FRETpredict: a Python package for FRET efficiency predictions using rotamer libraries

• Published in: Communications biology Vol. 7; no. 1; pp. 298 - 10
• Main Authors: Montepietra, Daniele, Tesei, Giulio, Martins, João M., Kunze, Micha B. A., Best, Robert B., Lindorff-Larsen, Kresten
• Format: Journal Article
• Language: English
• Published: London Nature Publishing Group UK 09.03.2024; Nature Publishing Group; Nature Portfolio
• Subjects: 631/1647/794; 631/45/56; 631/45/612; 631/57/2265; 631/57/2266; Biomedical and Life Sciences; Fluorescence resonance energy transfer; Fluorescence Resonance Energy Transfer - methods; Intrinsically Disordered Proteins; Libraries; Life Sciences; Molecular Dynamics Simulation; Molecular modelling; Polyproline; Probes; Protein Conformation; Proteins; Software
• ISSN: 2399-3642; 2399-3642
• DOI: 10.1038/s42003-024-05910-6

Förster resonance energy transfer (FRET) is a widely-used and versatile technique for the structural characterization of biomolecules.
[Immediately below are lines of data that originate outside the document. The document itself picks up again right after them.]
Lemma pdfPages_text pages : forall fullText,
  FileUtils.pdfPages (map Ok pages) fullText
  = Ok (fullText
        ++ String.concat EmptyString
             (map (fun items => Str.join Str.space items ++ twoNewlines) pages))%string.
Proof.
  induction pages as [|items rest IH]; intros fullText; cbn [map FileUtils.pdfPages].
  - cbn. now rewrite V1Facts.append_nil_r.
  - rewrite IH. f_equal. rewrite append_assoc. f_equal.
    cbn [String.concat map]. destruct rest as [|r rest']; cbn [map].
    + cbn. now rewrite V1Facts.append_nil_r.
    + reflexivity.
Qed.

Lemma pdf_lines pages :
  Forall (Forall oneLine) pages ->
  Str.split Str.newline
    (String.concat EmptyString
       (map (fun items => Str.join Str.space items ++ twoNewlines) pages))%string
  = flat_map (fun items => [Str.join Str.space items; EmptyString]) pages
    ++ [EmptyString].
Proof.
  induction 1 as [|items rest Hi F IH]; [reflexivity|].
  assert (E : String.concat EmptyString
                (map (fun items => Str.join Str.space items ++ twoNewlines)
                   (items :: rest))%string
              = (Str.join Str.space items ++ twoNewlines
                 ++ String.concat EmptyString
                      (map (fun items => Str.join Str.space items ++ twoNewlines)
                         rest))%string).
  { cbn [map String.concat]. destruct rest as [|r rest']; cbn [map].
    - cbn [String.concat]. now rewrite V1Facts.append_nil_r.
    - cbn [append]. now rewrite append_assoc. }
  rewrite E, split_twoNewlines, IH.
  rewrite (StrFacts.split_no_sep_id _ _ (join_oneLine _ Hi)). reflexivity.
Qed.

(** X11.  The text of an imported PDF whose text items hold no line feed:
    one line for each page - its items joined by single spaces - each
    followed by an empty line, and a last empty line. *)
Theorem pdf_one_line_per_page
    (pdf : FileUtils.Pdf) (file : FileUtils.File) (buffer : string)
    (pages : list (list string)) :
  FileUtils.arrayBuffer file = Ok buffer ->
  pdf buffer = Ok (map Ok pages) ->
  Forall (Forall oneLine) pages ->
  exists fullText,
    FileUtils.parsePdf pdf file = Ok fullText
    /\ Str.split Str.newline fullText
       = flat_map (fun items => [Str.join Str.space items; EmptyString]) pages
         ++ [EmptyString].
Proof.
  intros B P F. unfold FileUtils.parsePdf. rewrite B. cbn [bind]. rewrite P.
  cbn [bind]. rewrite pdfPages_text. eexists. split; [reflexivity|].
  cbn [append]. now apply pdf_lines.
Qed.

Lemma pdf_one_line_per_page_witness :
  exists fullText,
    FileUtils.parsePdf (fun _ => Ok (map Ok [["Hello"; "world"]; ["Page"; "2"]]))
      {| FileUtils.name := "a.pdf"; FileUtils.arrayBuffer := Ok "%PDF";
         FileUtils.readAsText := Ok "" |}
    = Ok fullText
    /\ Str.split Str.newline fullText
       = flat_map (fun items => [Str.join Str.space items; EmptyString])
           [["Hello"; "world"]; ["Page"; "2"]]
         ++ [EmptyString].
Proof.
  apply (pdf_one_line_per_page
           (fun _ => Ok (map Ok [["Hello"; "world"]; ["Page"; "2"]]))
           {| FileUtils.name := "a.pdf"; FileUtils.arrayBuffer := Ok "%PDF";
              FileUtils.readAsText := Ok "" |}
           "%PDF" [["Hello"; "world"]; ["Page"; "2"]]).
  - reflexivity.
  - reflexivity.
  - repeat constructor.
Defined.

(** ** The Gemini service *)

Lemma notes_or_message_aux (env : Gemini.Env) (text : string) :
  match Gemini.summarizeToNotes env text with
  | Ok notes => notes <> EmptyString
  | Throw e => exists m, e = Some m /\ m <> EmptyString
  end.
Proof.
  unfold Gemini.summarizeToNotes.
  destruct (bind _ _) as [[[|x r]|]|[[|x m]|]]; cbn [orElse];
    try discriminate; eexists; split; try reflexivity; discriminate.
Qed.

(** X12.  [summarizeToNotes] never answers with empty notes and never
    throws without a message; notes come only with a non-empty API key,
    and without one the message is the one of [getClient]. *)
Theorem notes_or_message (env : Gemini.Env) (text : string) :
  match Gemini.summarizeToNotes env text with
  | Ok notes =>
      notes <> EmptyString
      /\ exists key, Gemini.API_KEY env = Some key /\ key <> EmptyString
  | Throw e =>
      exists m, e = Some m /\ m <> EmptyString
                /\ (m = "API Key not found in environment variables"
                    \/ exists key, Gemini.API_KEY env = Some key
                                   /\ key <> EmptyString)
  end.
Proof.
  unfold Gemini.summarizeToNotes, Gemini.getClient.
  destruct (Gemini.API_KEY env) as [[|c k]|]; cbn [bind].
  - eexists. split; [reflexivity|]. split; [discriminate | now left].
  - destruct (Gemini.generateContent env _ _ _) as [[[|x r]|]|[[|x m]|]];
      cbn [orElse].
    all: try (split; [discriminate | eexists; split; [reflexivity | discriminate]]).
    all: eexists; split; [reflexivity|]; split; [discriminate|]; right;
      eexists; split; [reflexivity | discriminate].
  - eexists. split; [reflexivity|]. split; [discriminate | now left].
Qed.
Here, we introduce FRETpredict, an easy-to-use Python software to predict FRET efficiencies from ensembles of protein conformations. FRETpredict uses a rotamer library approach to describe the FRET probes covalently bound to the protein. The software efficiently and flexibly operates on large conformational ensembles such as those generated by molecular dynamics simulations to facilitate the validation or refinement of molecular models and the interpretation of experimental data. We provide access to rotamer libraries for many commonly used dyes and linkers and describe a general methodology to generate new rotamer libraries for FRET probes. We demonstrate the performance and accuracy of the software for different types of systems: a rigid peptide (polyproline 11), an intrinsically disordered protein (ACTR), and three folded proteins (HiSiaP, SBD2, and MalE). FRETpredict is open source (GPLv3) and is available at github.com/KULL-Centre/FRETpredict and as a Python PyPI package at pypi.org/project/FRETpredict . The authors present and showcase applications for an easy-to-use Python package to predict FRET efficiencies from ensembles of protein conformations via a rotamer library approach.